- [How to complete this task]: Copy exactly the lines of the material below, starting with the first and including the line that holds "if lenZ (console_ttys s) <=? tty_id".
# # #
(** ** Consoles *)
Definition tty_create_console (s : ttys) (console_id : Z) : option (ttys * Z) :=
  if (32 <=? console_id) || (32 <=? lenZ (console_ttys s)) then Some (s, ERR_INVALID)
  else
    '(s, t) ← tty_allocate_driver s 1 0;
    match t with
    | None => Some (s, ERR_NO_MEMORY)
    | Some i =>
        tc ← arena s !! i;
        '(nm, _) ← snprintf (name tc) 256 tty_format;
        let tio := Termios (c_iflag tty_def_termios) (c_oflag tty_def_termios) (Z.lor (c_cflag tty_def_termios) B38400)
                     (c_lflag tty_def_termios) (c_cc tty_def_termios) (c_ispeed tty_def_termios) (c_ospeed tty_def_termios) in
        let s := upd_tty i (fun tc => set_line tio (wsize tc) (set_ids (major tc) console_id nm tc)) s in
        Some (set_consoles (console_ttys s ++ [i]) s, 0)
    end.

(** The alias itself is a call of [vfs_create_device_node], which prints. *)
Definition tty_create_console_alias (s : ttys) (console_id : Z) : Z :=
  if lenZ (console_ttys s) <=? console_id then ERR_INVALID else 0.

Definition tty_multiplex_init (s : ttys) : option ttys :=
  '(s, _) ← tty_create_console s 0;
  '(s, _) ← tty_create_console s 1;
  Some s.

Definition tty_init (s : ttys) : option ttys :=
  let s := Ttys (arena s) (drivers s) (ldiscs s) [] None [] 0 (console_ttys s) (registry_ s) (heap_pos s) in
  s ← tty_register_default_ldiscs s;
  tty_multiplex_init s.

Definition on_console (s : ttys) (tty_id : Z) (f : tty -> tty) : option (ttys * Z) :=
  if lenZ (console_ttys s) <=? tty_id then Some (s, ERR_INVALID)
  else i ← getZ (console_ttys s) tty_id; Some (upd_tty i f s, 0).

Definition tty_assign_controlling_terminal (s : ttys) (pid tty_id : Z) : option (ttys * Z) :=
  on_console s tty_id (fun t => default t (tty_session_set_leader (Some t) pid)).

Definition tty_set_foreground_process_group (s : ttys) (pgrp tty_id : Z) : option (ttys * Z) :=
  on_console s tty_id (fun t => default t (tty_foreground_set_group (Some t) pgrp)).

End tty.
Arguments tty W : clear implicits.
Arguments ttys W : clear implicits.
Arguments ldisc_t W : clear implicits.

(** ** The queues *)
Section queues.
Context {W : Type}.
Implicit Types (t : tty W) (w : W) (l : bytes).

(** Nothing but the output queue takes part in a write. *)
Definition plain t : Prop := on (c_lflag (tios t)) ECHO = false /\ op_write t = None.

(** A [put_char] that always succeeds. *)
Definition puts t (f : W -> Z -> W) : Prop := op_put_char t = Some (fun w b => Some (f w b, 0)).

Lemma slice_take {A} (l : list A) n : 0 <= n <= lenZ l -> slice l 0 n = Some (take (Z.to_nat n) l).
Proof. intros H. rewrite slice_Some by lia. done. Qed.

Lemma room_eq t : ring_ok 256 (output t) -> tty_write_room (Some t) = 256 - used (output t).
Proof.
  intros Hr. cbn [tty_write_room]. unfold TTY_OUTPUT_BUFFER. pose proof (used_range (output t)).
  pose proof (ok_used _ _ Hr). apply u32_id. red. lia.
Qed.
# # #
- [Exercise result]:
(** ** Consoles *)
Definition tty_create_console (s : ttys) (console_id : Z) : option (ttys * Z) :=
  if (32 <=? console_id) || (32 <=? lenZ (console_ttys s)) then Some (s, ERR_INVALID)
  else
    '(s, t) ← tty_allocate_driver s 1 0;
    match t with
    | None => Some (s, ERR_NO_MEMORY)
    | Some i =>
        tc ← arena s !! i;
        '(nm, _) ← snprintf (name tc) 256 tty_format;
        let tio := Termios (c_iflag tty_def_termios) (c_oflag tty_def_termios) (Z.lor (c_cflag tty_def_termios) B38400)
                     (c_lflag tty_def_termios) (c_cc tty_def_termios) (c_ispeed tty_def_termios) (c_ospeed tty_def_termios) in
        let s := upd_tty i (fun tc => set_line tio (wsize tc) (set_ids (major tc) console_id nm tc)) s in
        Some (set_consoles (console_ttys s ++ [i]) s, 0)
    end.

(** The alias itself is a call of [vfs_create_device_node], which prints. *)
Definition tty_create_console_alias (s : ttys) (console_id : Z) : Z :=
  if lenZ (console_ttys s) <=? console_id then ERR_INVALID else 0.

Definition tty_multiplex_init (s : ttys) : option ttys :=
  '(s, _) ← tty_create_console s 0;
  '(s, _) ← tty_create_console s 1;
  Some s.

Definition tty_init (s : ttys) : option ttys :=
  let s := Ttys (arena s) (drivers s) (ldiscs s) [] None [] 0 (console_ttys s) (registry_ s) (heap_pos s) in
  s ← tty_register_default_ldiscs s;
  tty_multiplex_init s.

Definition on_console (s : ttys) (tty_id : Z) (f : tty -> tty) : option (ttys * Z) :=
  if lenZ (console_ttys s) <=? tty_id then Some (s, ERR_INVALID)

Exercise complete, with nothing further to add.